15:30-15:45 Coffee break
    15:45-16:10 Fact Checking in Community Forums Dominik Stammbach Conference room in C7.4
      We describe our system developed for the Semeval 2019 Task 8 on automated fact checking. We fine-tuned a BERT checkpoint on the qatar living forum dump and used this checkpoint to train a number of models. Our hand-in for subtask A consists of a fine-tuned classifier from this BERT checkpoint. For subtask B, we first have a classifier deciding whether a comment is factual or non-factual. If it is factual, we retrieve intra-forum evidence and using this evidence, have a classifier deciding the comment’s veracity. We trained this classifier on ratings which we crawled from qatarliving.com
    16:15-16:30 paragon semvox GmbH Dr. Norbert Pfleger Conference room in C7.4
      16:30-17:15 Compositional neural semantic graph parsing Matthias Lindemann Conference room in C7.4
        With the availability of semantic graphbanks, there has been a growing interest in parsing sentences into graphs that represent sentence-level meaning (e.g. Abstract Meaning Representation). These semantic graphs exist in many "flavors" with differences in what they represent and how they relate to their sentences. I present our semantic parser that treats these diverse graphbanks in a single compositional framework and sets new state-of-the-art on some of them.
      Barbecue

        Saturday

        Time Title Speaker Room
        9:00-10:00 Breakfast and Poster Session Foyer of C7.2
          Posters:
          • Tillmann Dönicke: Representation of (non-)Unicode Chinese characters in HTML and LaTeX using SVGs
            In 2017, Unicode introduced the sixth extension for C(hinese)J(apanese)K(orean) ideographs, containing 7,494 new characters and letting the total number of CJK ideographs increase to 87,882. However, there are still characters which are unencoded: dialect words, proper names, neologisms as well as characters from Vietnamese, Japanese and earlier Chinese variants. The tool presented here revisits the generation of characters out of components for the usage on webpages, and surpasses the existing methods and tools in many respects.

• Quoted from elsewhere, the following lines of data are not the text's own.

(** * vanDANA, [common/functions.py]: boundary evaluators, null space,
      stability monitor, truncation and history rotation.

    Shallow embedding of the Python module and the properties its
    specification states about it.

    Conventions of the embedding.
    - [round_decimals_down] is embedded on IEEE-754 binary64 values (the
      primitive floats) and unbounded integers, with the rounding of
      every operation and the exceptions of the arithmetic.
    - Everywhere else Python floats and NumPy scalars are read as exact
      real numbers ([R]); where a real number is handed to
      [round_decimals_down] it is rounded to the nearest binary64 value.
    - Python exceptions are the constructors of [exn]; a function that
      can raise returns a [result].
    - Objects that the FEniCS engine, SciPy or the MPI wrapper provide
      (mesh normals, [splev], the reduction facade, the vector backend)
      are parameters. *)

From Stdlib Require Import Floats.
From Stdlib Require Import Reals Lra Lia ZArith List String.
From stdpp Require Import base option list gmap strings.

Local Open Scope R_scope.

(** ** Exceptions and results *)

Inductive exn : Set :=
| AssertionError
| TypeError
| ValueError
| IndexError
| ZeroDivisionError
| OverflowError.

Inductive result (A : Type) : Type :=
| Ok (a : A)
| Raise (e : exn).

Arguments Ok {A} a.
Arguments Raise {A} e.

#[global] Instance result_ret : MRet result := fun _ a => Ok a.
#[global] Instance result_bind : MBind result := fun _ _ f m =>
  match m with
  | Ok a => f a
  | Raise e => Raise e
  end.

#[global] Instance result_fmap : FMap result := fun _ _ f m =>
  match m with
  | Ok a => Ok (f a)
  | Raise e => Raise e
  end.

Definition returns {A} (m : result A) : Prop := exists a, m = Ok a.
Definition raises {A} (m : result A) : Prop := exists e, m = Raise e.

(** ** Python values that can reach an argument position *)

Inductive pyobj : Type :=
| PyInt (z : Z)
| PyBool (b : bool)
| PyFloat (r : R)
| PyStr (s : string)
| PyNone.

(** [isinstance(o, int)], with the integer the object stands for:
    [bool] is a subclass of [int] in Python ([True == 1], [False == 0]). *)
Definition as_int (o : pyobj) : option Z :=
  match o with
  | PyInt z => Some z
  | PyBool b => Some (if b then 1 else 0)%Z
  | _ => None
  end.

Definition isinstance_int (o : pyobj) : bool :=
  match as_int o with Some _ => true | None => false end.

(** ** [round_decimals_down] (lines 227-237) *)

(** The function computes with one Python [float], a binary64 value,
    and with Python integers, which are unbounded.  [Prim2SF] gives the
    sign, mantissa and exponent of a binary64 value; the operations on
    [spec_float] round to nearest, ties to even. *)

(** The least magnitude that rounds to no finite binary64 value: from
    here on the conversion [int -> float] and the quotient [int / int]
    raise [OverflowError]. *)
Definition float_limit : Z := (2 ^ 1024 - 2 ^ 970)%Z.

(** An integer as an exact floating-point datum, before any rounding. *)
Definition integer (z : Z) : spec_float :=
  match z with
  | Z0 => S754_zero false
  | Zpos m => S754_finite false m 0
  | Zneg m => S754_finite true m 0
  end.

(** The conversion of the [int] operand in [float * int]: the nearest
    binary64 value, [OverflowError] ("int too large to convert to
    float") when there is none. *)
Definition nearest_float (z : Z) : float :=
  SF2Prim (binary_normalize prec emax z 0 false).
Definition float_of_int (z : Z) : result float :=
  if (float_limit <=? Z.abs z)%Z then Raise OverflowError
  else Ok (nearest_float z).

(** [math.floor] on a float: the largest integer not above it;
    [ValueError] for a NaN, [OverflowError] for an infinity. *)
Definition math_floor (x : float) : result Z :=
  match Prim2SF x with
  | S754_nan => Raise ValueError
  | S754_infinity _ => Raise OverflowError
  | S754_zero _ => Ok 0%Z
  | S754_finite s m e => Ok (Z.shiftl (if s then Zneg m else Zpos m) e)
  end.

(** [a / b] on two ints: the binary64 value nearest to the exact
    quotient; [ZeroDivisionError] for [b == 0], [OverflowError]
    ("integer division result too large for a float") when the quotient
    reaches [float_limit]. *)
Definition int_truediv (a b : Z) : result float :=
  if (b =? 0)%Z then Raise ZeroDivisionError
  else if (float_limit * Z.abs b <=? Z.abs a)%Z then Raise OverflowError
  else Ok (SF2Prim (SFdiv prec emax (integer a) (integer b))).

(** What the function returns: an [int] for [decimals == 0], a [float]
    otherwise. *)
Inductive pynum : Type :=
| NumInt (z : Z)
| NumFloat (f : float).

Definition round_decimals_down (number : float) (decimals : pyobj) : result pynum :=
  match as_int decimals with
  | None => Raise TypeError
  | Some d =>
      if (d <? 0)%Z then Raise ValueError
      else if (d =? 0)%Z then k ← math_floor number; mret (NumInt k)
      else
        let factor := (10 ^ d)%Z in
        f ← float_of_int factor;
        k ← math_floor (number * f)%float;
        q ← int_truediv k factor;
        mret (NumFloat q)
  end.

(** The number whose kind decides the outcome for a valid [decimals]:
    [number] itself for [decimals == 0], the product [number * factor]
    of line 237 otherwise. *)
Definition scaled (number : float) (d : Z) : float :=
  if (d =? 0)%Z then number else (number * nearest_float (10 ^ d))%float.

(** The keyword default of the signature, [decimals:int=8]. *)
Definition round_decimals_down_default (number : float) : result pynum :=
  round_decimals_down number (PyInt 8).

(** [math.isnan], [math.isinf] and [math.isfinite]. *)
Definition isnan (x : float) : bool :=
  match Prim2SF x with S754_nan => true | _ => false end.
Definition isinf (x : float) : bool :=
  match Prim2SF x with S754_infinity _ => true | _ => false end.
Definition isfinite (x : float) : bool := negb (isnan x) && negb (isinf x).

(** The real number a binary64 value stands for; an infinity or a NaN
    stands for none and is read as 0. *)
Definition B2R (x : float) : R :=
  match Prim2SF x with
  | S754_finite s m e => IZR (if s then Zneg m else Zpos m) * powerRZ 2 e
  | _ => 0
  end.

(** The binary64 value nearest to a real number, ties to even: the
    number is measured in units of the least subnormal, [2^-1074], and
    the integer part is rounded with the position of the remainder. *)
Definition binary64 (x : R) : float :=
  let y := Rabs x * IZR (2 ^ 1074) in
  let m := Zfloor y in
  let l :=
    if Req_dec_T y (IZR m) then loc_Exact
    else if Rlt_dec (y - IZR m) (1 / 2) then loc_Inexact Lt
    else if Req_dec_T (y - IZR m) (1 / 2) then loc_Inexact Eq
    else loc_Inexact Gt in
  SF2Prim (binary_round_aux prec emax (if Rlt_dec x 0 then true else false)
             m (-1074) l).

(** ** Collaborators of the boundary evaluators *)

(** A DOLFIN [Point] with its accessors [x()], [y()], [z()]. *)
Record Point : Type := mkPoint { p_x : R; p_y : R; p_z : R }.

(** The part of a mesh this module consults: the number of vertices of
    the process-local mesh and [Cell(mesh, index).normal(facet)].  The
    engine leaves [normal] without a meaning on a facet number the cell
    does not have; the embedding keeps it total. *)
Record Mesh : Type := mkMesh {
  num_vertices : nat;
  cell_normal : Z -> Z -> Point
}.

(** [ufc_cell]: the cell number and the local facet number, negative
    for an entity that is not a facet. *)
Record ufc_cell : Type := mkUfcCell { index : Z; local_facet : Z }.

(** [scipy.interpolate.splev(x, tck)] for a spline representation of
    type [tck]. *)
Class SplineEval (tck : Type) : Type := splev : R -> tck -> R.

(** The dictionary [self.param]: ["time"] holds an object with field [t],
    ["nm"] an object with field [cycle]. *)
Record Param (tck : Type) : Type := mkParam {
  time_t : R;
  period : R;
  nm_cycle : Z;
  Area : R;
  Vsc : R;
  Tsc : R;
  func : tck
}.

Arguments mkParam {tck}.
Arguments time_t {tck}.
Arguments period {tck}.
Arguments nm_cycle {tck}.
Arguments Area {tck}.
Arguments Vsc {tck}.
Arguments Tsc {tck}.
Arguments func {tck}.

(** A [UserExpression] instance: the two attributes [__init__] stores. *)
Record Expression (tck : Type) : Type := mkExpression {
  param : Param tck;
  mesh : Mesh
}.

Arguments mkExpression {tck}.
Arguments param {tck}.
Arguments mesh {tck}.

(** ** Evaluation monad: exceptions and the log of collaborator calls *)

Inductive call : Type :=
| CallCell (idx : Z)
| CallNormal (idx facet : Z)
| CallSplev (x : R).

Definition eval (A : Type) : Type := (list call * result A)%type.

#[global] Instance eval_ret : MRet eval := fun _ a => ([], Ok a).
#[global] Instance eval_bind : MBind eval := fun _ _ f m =>
  match m with
  | (log, Ok a) => let '(log', r) := f a in (log ++ log', r)
  | (log, Raise e) => (log, Raise e)
  end.

Definition outcome {A} (m : eval A) : result A := snd m.
Definition calls {A} (m : eval A) : list call := fst m.

(** [Cell(mesh, index)] *)
Definition new_Cell (m : Mesh) (idx : Z) : eval Z := ([CallCell idx], Ok idx).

        10:00-12:00 Workshop: Graphemic Standardisation and Human Writing Systems Victor Zimmermann -1.05 in C7.2
          One of the oldest human inventions, writing, has been around for a long while. For the longest time the only governing body of what could be written was one's own wrist and writing utensil. Starting with the printing press this changed as people had to agree what would be part of a character set, and what would not be. For computers this task has mostly been taken over by the Unicode standard, just one in a long string of international rulebooks for graphemic standardisation. But what makes a good international standard when it comes to writing systems? Is Unicode the be-all and end-all of what we can expect of alphabets in the digital age or is there still more to come? If we were to create a new standard, could Emojis of all places be the way forward? In this workshop we will dive deep into some very diverse alphabets, explore the cultural and historic significance of the Unicode standard and explore its advantages and shortcomings.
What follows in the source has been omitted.